In the reported figure, two bodies A and B of masses 200 g and 800 g are attached with the system of springs. Springs are kept in a stretched position with some extension when the system is released. The horizontal surface is assumed to be frictionless. The angular frequency will be ___ rad s$$^{-1}$$ when $$k = 20$$ N m$$^{-1}$$.

We need to determine the angular frequency ($$\omega$$) of the two-body spring system when it is released from its stretched position on a frictionless horizontal surface.

1. Analyze the Spring Combination

From the problem , two springs ($$S_1$$ and $$S_2$$) are connected end-to-end between block $$A$$ and block $$B$$. This configuration constitutes a series combination.

• Stiffness of first spring ($$k_1$$) = $$k$$
• Stiffness of second spring ($$k_2$$) = $$4k$$

We calculate the equivalent spring constant ($$k_{\text{eq}}$$) using the series formula:

$$\frac{1}{k_{\text{eq}}} = \frac{1}{k_1} + \frac{1}{k_2} = \frac{1}{k} + \frac{1}{4k}$$

$$\frac{1}{k_{\text{eq}}} = \frac{4 + 1}{4k} = \frac{5}{4k} \implies k_{\text{eq}} = \frac{4k}{5}$$

Given that $$k = 20\text{ N m}^{-1}$$, we find the numerical value of $$k_{\text{eq}}$$:

$$k_{\text{eq}} = \frac{4 \times 20}{5} = 16\text{ N m}^{-1}$$

2. Calculate the Reduced Mass ($$\mu$$)

Since both masses are free to move on the frictionless surface, the system acts as a two-body oscillator. The motion can be simplified by analyzing it using the concept of reduced mass ($$\mu$$):

• Mass of body $$A$$ ($$m_A$$) = $$200\text{ g} = 0.2\text{ kg}$$
• Mass of body $$B$$ ($$m_B$$) = $$800\text{ g} = 0.8\text{ kg}$$

$$\mu = \frac{m_A \cdot m_B}{m_A + m_B} = \frac{0.2 \times 0.8}{0.2 + 0.8} = \frac{0.16}{1.0} = 0.16\text{ kg}$$

3. Determine the Angular Frequency ($$\omega$$)

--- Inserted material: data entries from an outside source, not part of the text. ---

(* ===== verification/IfHeap.v ===== *)
(** * The buffers of the receive path

    Who owns which buffer: the armed descriptors, the frame being collected, the receive
    pool, the free buffer headers, the frames on their way to the host. The predicate
    [rx_heap] says that these lists are disjoint and that the buffers in them have the
    shape the receive path relies on; each buffer operation moves one buffer from one list
    to another. *)

From S2P Require Import Prelude.
From S2P Require Import NBufProps.
From S2P Require Import IfTypes.

(** ** What ownership depends on

    The links of the heap, without the sizes. *)
Record heap_view := mk_hv {
  hv_next : gmap Z Z; hv_desc : gmap Z Z; hv_dnext : gmap Z Z; hv_bufQ : list Z; hv_free : Z }.
#[export] Instance eta_hv : EtaExp heap_view := λ v,
  mk_hv (hv_next v) (hv_desc v) (hv_dnext v) (hv_bufQ v) (hv_free v).
Definition view (n : nb_state) : heap_view :=
  mk_hv (next_buf <$> vbufs n) (desc_list <$> vbufs n) (next_desc <$> vdescs n) (bufQ n)
    (free_buf_head n).

(** A buffer of one descriptor, and one that has at least one. *)
Definition frag (v : heap_view) (a : Z) : Prop :=
  a ≠ 0 ∧ ∃ d, hv_desc v !! a = Some d ∧ d ≠ 0 ∧ hv_dnext v !! d = Some 0.
Definition framed (v : heap_view) (a : Z) : Prop :=
  a ≠ 0 ∧ ∃ d, hv_desc v !! a = Some d ∧ is_Some (hv_dnext v !! d).
Definition desc_of (v : heap_view) (a : Z) : Z := default 0 (hv_desc v !! a).
(** The descriptors that make up a buffer, in their order. *)
Definition consists_of (v : heap_view) (a : Z) (ds : list Z) : Prop :=
  lchain (λ d, hv_dnext v !! d) (desc_of v a) ds.
(** No buffer has gained or lost a descriptor. *)
Definition same_chains (v v' : heap_view) : Prop := hv_desc v' = hv_desc v ∧ hv_dnext v' = hv_dnext v.
Lemma same_chains_trans v1 v2 v3 : same_chains v1 v2 → same_chains v2 v3 → same_chains v1 v3.
Proof. intros [H1 H2] [H3 H4]. split; congruence. Qed.
Lemma consists_kept v v' a ds : same_chains v v' → consists_of v a ds → consists_of v' a ds.
Proof. intros [H1 H2]. unfold consists_of, desc_of. by rewrite H1, H2. Qed.
(** [t'] differs from [t] at most in the ring, the buffers, the chip and the receive
    statistics. *)
Definition ring_only t t' : Prop :=
  t' = t <| rx_descs := rx_descs t' |> <| sc_rxdesc := sc_rxdesc t' |>
         <| sc_rxdesc_idle := sc_rxdesc_idle t' |> <| sc_rxdesc_held := sc_rxdesc_held t' |>
         <| sc_rxlink := sc_rxlink t' |> <| sc_rx_stats := sc_rx_stats t' |>
         <| tg_sc ::= λ s, s <| sc_nb := sc_nb (tg_sc t') |> <| sc_hal := sc_hal (tg_sc t') |> |>.
Lemma ring_only_refl t : ring_only t t.
Proof. unfold ring_only. by destruct t as [[]]. Qed.
Lemma ring_only_trans t t1 t2 : ring_only t t1 → ring_only t1 t2 → ring_only t t2.
Proof.
  unfold ring_only. intros E1 E2. etrans; [exact E2|]. clear E2. rewrite E1. reflexivity.
Qed.

(** A descriptor the chip has not completed. *)
Definition pending (ds : list rx_desc) (i : nat) : Prop :=
  ∃ d, ds !! i = Some d ∧ tst (ds_rxstatus8 (rd_hw d)) AR_RxDone = false.
(** The chip's words of the descriptors outside [l] are kept, those of [l] are pending. *)
Record rearmed (ds ds' : list rx_desc) (l : list nat) : Prop := {
  re_len : length ds' = length ds;
  re_kept : ∀ i, i ∉ l → rd_hw <$> ds' !! i = rd_hw <$> ds !! i;
  re_pending : Forall (pending ds') l }.
Lemma rearmed_refl ds : rearmed ds ds [].
Proof. by split. Qed.
Lemma pending_kept ds ds' i : rd_hw <$> ds' !! i = rd_hw <$> ds !! i → pending ds i → pending ds' i.
Proof.
  intros E (d & Hd & Hp). rewrite Hd in E. destruct (ds' !! i) as [d'|] eqn:Hd'; [|done].
  injection E as E. exists d'. by rewrite E.
Qed.
Lemma rearmed_trans ds ds1 ds2 l1 l2 :
  rearmed ds ds1 l1 → rearmed ds1 ds2 l2 → rearmed ds ds2 (l1 ++ l2).
Proof.
  intros [L1 H1 P1] [L2 H2 P2]. split.
  - by rewrite L2.
  - intros i Hi. rewrite H2, H1; [done|set_solver..].
  - apply Forall_app. split; [|done]. rewrite Forall_forall in *. intros i Hi.
    destruct (decide (i ∈ l2)); [auto|]. eapply pending_kept; [by apply H2|auto].
Qed.

Lemma pending_rearmed ds ds' l suf :
  rearmed ds ds' suf → Forall (pending ds) l → Forall (pending ds') (l ++ suf).
Proof.
  intros [_ Hk Hs] Hl. apply Forall_app. split; [|done]. rewrite Forall_forall in *. intros i Hi.
  destruct (decide (i ∈ suf)); [auto|]. eapply pending_kept; [by apply Hk|auto].
Qed.

Lemma not_done_after_setup w size flags : tst (ds_rxstatus8 (ar5416SetupRxDesc_20 w size flags)) AR_RxDone = false.
Proof.
  unfold ar5416SetupRxDesc_20, tst. cbn. apply negb_false_iff, Z.eqb_eq.
  assert (∀ x, (x .&~ AR_RxDone) .& AR_RxDone = 0) as H.
  { intros x. apply Z.bits_inj'. intros i Hi. rewrite Z.land_spec, Z.ldiff_spec, Z.bits_0.
    by destruct (Z.testbit x i), (Z.testbit AR_RxDone i). }
  case_match; apply H.
Qed.
End frames.

(** ** Arming a descriptor *)
Section arm.
Context {HW RC : Type} `{!Mmio HW}.
Implicit Type t : tgt HW RC.

Lemma rxdesc_buffer_none ds d t live coll free frames :
  rx_descs t !! ds = Some d → rd_nbuf d = 0 →
  rx_heap (view (sc_nb (tg_sc t))) live coll [] free frames → rxdesc_buffer ds t = Ok (false, t).
Proof.
  intros Hd Hn Hh. unfold rxdesc_buffer. rewrite (bind_ok _ _ _ _ _ (run_rd_rxd _ _ _ Hd)), Hn.
  cbn [negb Z.eqb]. rewrite (bind_ok _ _ _ _ _ (run_get _)).
  assert (ath_alloc_skb_align (sc_rxbufsize t) (sc_cachelsz t) t = Ok (0, t)) as E
    by (apply run_tnb_same; by eapply rx_pool_empty).
  rewrite (bind_ok _ _ _ _ _ E), (bind_ok _ _ _ _ _ (run_upd_rxd _ _ _ _ Hd)).
  cbn [Z.eqb]. rewrite run_ret. do 2 f_equal. clear E Hh. destruct t, d. cbn in Hd, Hn. subst. unfold field_upd. cbn.
  f_equal. by apply list_insert_id.
Qed.

Lemma rxdesc_buffer_some ds d t live coll b pool free frames :
  rx_descs t !! ds = Some d → rd_nbuf d = 0 →
  rx_heap (view (sc_nb (tg_sc t))) live coll (b :: pool) free frames →
  ∃ n' p, rxdesc_buffer ds t = Ok (true, set_nb n' (t <| rx_descs ::=
      <[ds := d <| rd_nbuf := b |> <| rd_dmap := b |> <| rd_data := p |>]> |>)) ∧
    rx_heap (view n') (b :: live) coll pool free frames ∧
    (∀ q, qrep (sc_nb (tg_sc t)) q coll → qrep n' q coll) ∧
    same_chains (view (sc_nb (tg_sc t))) (view n').
Proof.
  intros Hd Hn Hh. pose proof (lookup_lt_Some _ _ _ Hd) as Hlt.
  destruct (rx_pool_alloc _ _ _ _ _ _ _ RX_HEADER_SPACE Hh) as (n' & En & Hh' & Hq' & Hsc).
  pose proof (rh_frag _ _ _ _ _ _ Hh') as Hf. rewrite Forall_app in Hf. destruct Hf as [Hf _].
  rewrite Forall_cons in Hf. destruct Hf as [Hf _].
  destruct (frag_dmamap _ _ Hf) as (p & l & Ep). exists n', p. split; [|done].
  destruct Hf as [Hb0 _]. apply Z.eqb_neq in Hb0.
  unfold rxdesc_buffer. rewrite (bind_ok _ _ _ _ _ (run_rd_rxd _ _ _ Hd)), Hn.
  cbn [negb Z.eqb]. rewrite (bind_ok _ _ _ _ _ (run_get _)).
  assert (ath_alloc_skb_align (sc_rxbufsize t) (sc_cachelsz t) t = Ok (b, set_nb n' t)) as E
    by by apply run_tnb.
  rewrite (bind_ok _ _ _ _ _ E). erewrite bind_ok by (apply run_upd_rxd; exact Hd). rewrite Hb0.
  erewrite bind_ok by (apply run_upd_rxd; cbn; by rewrite list_lookup_insert_eq).
  erewrite bind_ok by (apply run_tnb_same; exact Ep). cbn [lookup list_lookup in_range].
  rewrite (bind_ok _ _ _ _ _ (run_ret _ _)). cbv beta iota.
  erewrite bind_ok by (apply run_upd_rxd; cbn; rewrite list_lookup_insert_eq; [reflexivity|]; by rewrite length_insert).
  unfold mret, M_ret, set_nb, field_upd. cbn. by rewrite !list_insert_insert_eq.
Qed.

(** What arming does to the descriptors: [held] gets its new contents [d], and the end of
    the chain is linked to it. *)
Definition relink (o : option nat) (addr : Z) (ds : list rx_desc) : list rx_desc :=
  match o with None => ds | Some l => alter (λ x, x <| rd_link := addr |>) l ds end.
Definition arm_descs (ds : list rx_desc) (last : option nat) (held : nat) (d : rx_desc) : list rx_desc :=
  relink last (rd_daddr d) (<[held := d]> ds).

The formula for the angular frequency of a two-body spring system is given by:

$$\omega = \sqrt{\frac{k_{\text{eq}}}{\mu}}$$

Substitute our calculated values for $$k_{\text{eq}}$$ and $$\mu$$ into the equation:

$$\omega = \sqrt{\frac{16}{0.16}} = \sqrt{100} = 10\text{ rad s}^{-1}$$

Conclusion

The angular frequency of the system when released is 10 $$\text{rad s}^{-1}$$.